When I returned to pick him up, Jack was clipping at a shrub with pruning shears, carefully putting the trimmings into a lawn bag.

“Wow,” I said, scanning the mulched flower beds. “This looks great.”

Jack looked at the yard, then back at me. He wiped his forehead. “There were so many weeds.”

The neighbor, crouched down in another corner of the garden, stood up when she saw me.

“He’s a fast learner,” she said, and Jack smiled shyly.

“He is,” I nodded, proud but also embarrassed that I hadn’t put that quality to better use at home.

Both my kids help out, of course. But too often I opt to do something myself rather than spend an extra minute or two teaching Jack or Hannah how to do it – valuable life skills like sharpening a knife, folding a fitted sheet, sewing on a button, checking the oil.

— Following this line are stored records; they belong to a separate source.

(* ===== verification/Flink.v ===== *)
(** * The Flink adapter: [adapters/flink/{client,mapping,adapter}.ts] of domain-api/src

    The client reads the JobManager; the mapping turns a job into a pipeline; the
    adapter builds a snapshot of all of them and keeps it for a while.  Requests that
    the workers of [mapLimited] make side by side share nothing but the slots and are
    made one after the other here.  The network, the clock, the abort signal of the
    time budget and the slots are calls; [iso_datetime] is zod's test of a date text. *)

From S2P Require Import Prelude JsBase JsRegex JsText JsJson JsLib Effects HttpClient Config Services Correlation Pipeline Kube.
From Stdlib Require Import Ascii.
From Stdlib Require String.
Open Scope Z_scope.
Open Scope prog_scope.

(** ** [client.ts]: the answers *)

Inductive FlinkErrorKind := FUnreachable | FTimeout | FHttpError | FInvalidResponse | FOverloaded.

#[export] Instance FlinkErrorKind_eq_dec : EqDecision FlinkErrorKind.
Proof. solve_decision. Defined.

Record FlinkClientError := mkFlinkError { fe_kind : FlinkErrorKind; fe_message : string; fe_status : option Z }.

Definition FLINK_MAX_BODY_BYTES : Z := 2 * 1024 * 1024.

Record FlinkOverview := mkOverview {
  fo_version : string;
  fo_taskmanagers : Z;
  fo_slotsTotal : Z;
  fo_slotsAvailable : Z;
  fo_jobsRunning : Z;
}.

Record FlinkJobSummary := mkSummary {
  fs_jid : string;
  fs_name : string;
  fs_state : string;
  fs_start : Z;
  fs_end : Z;
  fs_modified : Z;
  fs_tasks : list (string * Z);
}.

Record FlinkJobDetail := mkDetail { fd_jid : string; fd_state : string; fd_vertices : list (string * string) }.

(** [z.string().min(1)], [z.number().int().nonnegative()] *)
Definition str_min1 (j : option json) : option string :=
  match j with Some (JStr s) => if min_1 s then Some s else None | _ => None end.

Definition int_nonneg (j : option json) : option Z :=
  match j with Some (JNum n) => if (0 <=? n) && (n <=? 9007199254740991) then Some n else None | _ => None end.

Definition is_hex (a : ascii) : bool := is_digit a || between 97 102 a.

(** [/^[0-9a-f]{32}$/] *)
Definition JID : re := Cat (Nat.iter 32 (fun r => Cat (Chr is_hex) r) Eps) Eol.

Definition jid_of (j : option json) : option string :=
  match j with Some (JStr s) => if test JID s then Some s else None | _ => None end.

Definition flinkOverviewSchema (j : json) : option FlinkOverview :=
  v ← str_min1 (field j "flink-version"); t ← int_nonneg (field j "taskmanagers");
  s ← int_nonneg (field j "slots-total"); a ← int_nonneg (field j "slots-available");
  r ← int_nonneg (field j "jobs-running"); Some (mkOverview v t s a r).

(** [z.record(z.string(), z.number()).default({})] *)
Definition tasks_of (j : option json) : option (list (string * Z)) :=
  match j with
  | None => Some []
  | Some (JObj l) => mapM (fun kv : string * json => n ← as_num (Some kv.2); Some (kv.1, n)) l
  | _ => None
  end.

Definition flinkJobSummarySchema (j : json) : option FlinkJobSummary :=
  i ← jid_of (field j "jid"); n ← str_min1 (field j "name"); s ← str_min1 (field j "state");
  a ← as_num (field j "start-time"); b ← as_num (field j "end-time"); m ← as_num (field j "last-modification");
  t ← tasks_of (field j "tasks"); Some (mkSummary i n s a b m t).

Definition flinkJobsOverviewSchema (j : json) : option (list FlinkJobSummary) :=
  l ← as_array (field j "jobs"); mapM flinkJobSummarySchema l.

Definition vertex_of (j : json) : option (string * string) :=
  n ← as_string (field j "name"); s ← as_string (field j "status"); Some (n, s).

Definition flinkJobDetailSchema (j : json) : option FlinkJobDetail :=
  i ← jid_of (field j "jid"); s ← str_min1 (field j "state");
  v ← match field j "vertices" with None => Some [] | Some (JArr l) => mapM vertex_of l | _ => None end;
  Some (mkDetail i s v).

(** ** [client.ts]: the slots *)

(** The slots are those of [HttpClient]; an aborted request asks for none. *)
Inductive SlotAnswer := SlotGranted | SlotAborted | SlotFull.

Definition flink_acquire (maxConcurrency maxQueue : Z) (aborted : bool) (i : nat) (s : Slots) : Slots * option Acquired :=
  if aborted then (s, None) else let (s', a) := acquire maxConcurrency maxQueue i s in (s', Some a).

(** [onAbort] of a waiter, and [release]. *)
Definition flink_abort : nat -> Slots -> Slots := expire.
Definition flink_release : Slots -> Slots * option nat := release.

(** ** [adapter.ts]: the cache *)

(** [SingleFlightCache]: the value with the end of its life, and the promise in
    flight, by its number. *)
Record FlightCache (V : Type) := mkFlight { ca_entry : option (V * Z); ca_inflight : option nat; ca_next : nat }.
Arguments mkFlight {V}.
Arguments ca_entry {V}.
Arguments ca_inflight {V}.
Arguments ca_next {V}.

Inductive Got (V : Type) := Hit (v : V) | Joined (p : nat) | Started (p : nat).
Arguments Hit {V}.
Arguments Joined {V}.
Arguments Started {V}.

Definition flight_get {V} (now : Z) (c : FlightCache V) : FlightCache V * Got V :=
  let shared :=
    match ca_inflight c with
    | Some p => (c, Joined p)
    | None => (mkFlight (ca_entry c) (Some (ca_next c)) (S (ca_next c)), Started (ca_next c))
    end in
  match ca_entry c with
  | Some (v, expiresAt) => if now <? expiresAt then (c, Hit v) else shared
  | None => shared
  end.

(** The load of [p] resolves, and then [clear] runs; after a rejection only that. *)
Definition flight_loaded {V} (now : Z) (v : V) (ttlMs : Z) (c : FlightCache V) : FlightCache V :=
  mkFlight (Some (v, now + ttlMs)) (ca_inflight c) (ca_next c).

Definition flight_clear {V} (p : nat) (c : FlightCache V) : FlightCache V :=
  mkFlight (ca_entry c) (if bool_decide (ca_inflight c = Some p) then None else ca_inflight c) (ca_next c).

(** ** The calls *)

Inductive FOp : Type :=
| FNow
| FSlot
| FGet (url : string)
| FRelease
| FAborted
| FOverview
| FSnapshot
| FLog (line : string).

Definition FAns (e : FOp) : Type :=
  match e with
  | FNow => Z
  | FSlot => SlotAnswer
  | FGet _ => FetchOutcome
  | FAborted => bool
  | FOverview => result FlinkClientError FlinkOverview
  | FSnapshot => PipelineSnapshot
  | FRelease | FLog _ => unit
  end.

Definition FProg (A : Type) : Type := prog FAns (result FlinkClientError A).
Definition fdo (e : FOp) : prog FAns (FAns e) := perform e.

Section flink.
Context `{JsLib} `{Intl} (iso_datetime : string -> bool) (config : FlinkAdapterConfig).

(** ** [client.ts]: a request *)

Definition flink_error {A} (kind : FlinkErrorKind) (m : string) (status : option Z) : result FlinkClientError A :=
  inl (mkFlinkError kind m status).

Definition waiting_aborted {A} : result FlinkClientError A :=
  flink_error FTimeout "Flink REST request timed out or was cancelled while waiting for a slot" None.

(** [classifyTransport] *)
Definition classifyTransport {A} (aborted : bool) : result FlinkClientError A :=
  if aborted
  then flink_error FTimeout ("Flink REST did not respond within " +:+ pretty (fc_timeoutMs config) +:+ "ms") None
  else flink_error FUnreachable "Flink REST is unreachable" None.

Definition tooLarge {A} (path : string) : result FlinkClientError A :=
  flink_error FInvalidResponse
    ("Flink REST " +:+ path +:+ " response exceeds " +:+ pretty FLINK_MAX_BODY_BYTES +:+ " bytes") None.

(** [readCapped]; without a body there is no text. *)
Definition flink_text (path : string) (r : HttpResponse) : result FlinkClientError string :=
  if match declared r with Fin n => FLINK_MAX_BODY_BYTES <? n | _ => false end then tooLarge path
  else
    match hs_body r with
    | None => inr EmptyString
    | Some (stream, stop) =>
        match read_chunks FLINK_MAX_BODY_BYTES [] 0 stream stop with
        | inl BodyTooLarge => tooLarge path
        | inl ReadAborted => classifyTransport true
        | inl ReadFailed => classifyTransport false
        | inr chunks => inr (join EmptyString chunks)
        end
    end.

(** [res.ok] *)
Definition flink_ok (r : HttpResponse) : bool := (200 <=? hs_status r) && (hs_status r <=? 299).

Definition flink_answer {A} (path : string) (schema : json -> option A) (out : FetchOutcome)
    : result FlinkClientError A :=
  match out with
  | FetchAborted => classifyTransport true
  | FetchFailed => classifyTransport false
  | Fetched r =>
      if negb (flink_ok r) then
        flink_error FHttpError ("Flink REST " +:+ path +:+ " returned HTTP " +:+ pretty (hs_status r)) (Some (hs_status r))
      else
        let! text := flink_text path r in
        match JSON_parse text with
        | None => flink_error FInvalidResponse ("Flink REST " +:+ path +:+ " returned malformed JSON") None
        | Some j =>
            match schema j with
            | None => flink_error FInvalidResponse ("Flink REST " +:+ path +:+ " returned an unexpected shape") None
            | Some a => inr a
            end
        end
  end.

(** The [finally] gives the slot back, whatever happened. *)
Definition flink_get {A} (path : string) (schema : json -> option A) : FProg A :=
  await slot := fdo FSlot in
  match slot with
  | SlotAborted => Ret waiting_aborted
  | SlotFull => Ret (flink_error FOverloaded "Flink REST request queue is full" None)
  | SlotGranted =>
      await out := fdo (FGet (fc_baseUrl config +:+ path)) in
      await _ := fdo FRelease in
      Ret (flink_answer path schema out)
  end.

Definition getOverview : FProg FlinkOverview := flink_get "/overview" flinkOverviewSchema.

Definition getJobsOverview : FProg (list FlinkJobSummary) := flink_get "/jobs/overview" flinkJobsOverviewSchema.

Definition getJob (jobId : string) : FProg FlinkJobDetail :=
  if negb (test JID jobId) then Ret (flink_error FInvalidResponse "Job id is not a 32-character hex string" None)
  else flink_get ("/jobs/" +:+ jobId) flinkJobDetailSchema.

(** ** [mapping.ts] *)

Definition FLINK_SERVICE_ID : string := "svc-flink".
Definition ICEBERG_SERVICE_ID : string := "svc-iceberg".

Definition FLINK_STATE_MAPPING : list (string * (HealthStatus * JobRunResult)) := [
  ("RUNNING", (Healthy, RunRunning));
  ("INITIALIZING", (Unknown, RunUnknown));
  ("CREATED", (Unknown, RunUnknown));
  ("RECONCILING", (Unknown, RunUnknown));
  ("RESTARTING", (Degraded, RunUnknown));
  ("FAILING", (Degraded, RunUnknown));
  ("FAILED", (Unavailable, RunFailed));
  ("CANCELLING", (Unknown, RunUnknown));
  ("CANCELED", (Unavailable, RunUnknown));
  ("SUSPENDED", (Unavailable, RunUnknown));
  ("FINISHED", (Healthy, RunSucceeded))
].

Hannah was about 10 when I realized, to my surprise, that she could shuffle cards.

“Elleana taught me,” she said, shrugging as she grabbed the deck during a family game. I briefly envisioned smoky basement poker games, Hannah and her childhood friend honing their shuffling skills between swigs of bourbon.

Jack’s recent gardening stint put a few bucks in his pocket and some skills on his resume. The neighbor hired him again a few days later, and he learned more weeding techniques along with the value of wearing long pants for yard work.

Life lessons, like weeds, tend to sprout up everywhere.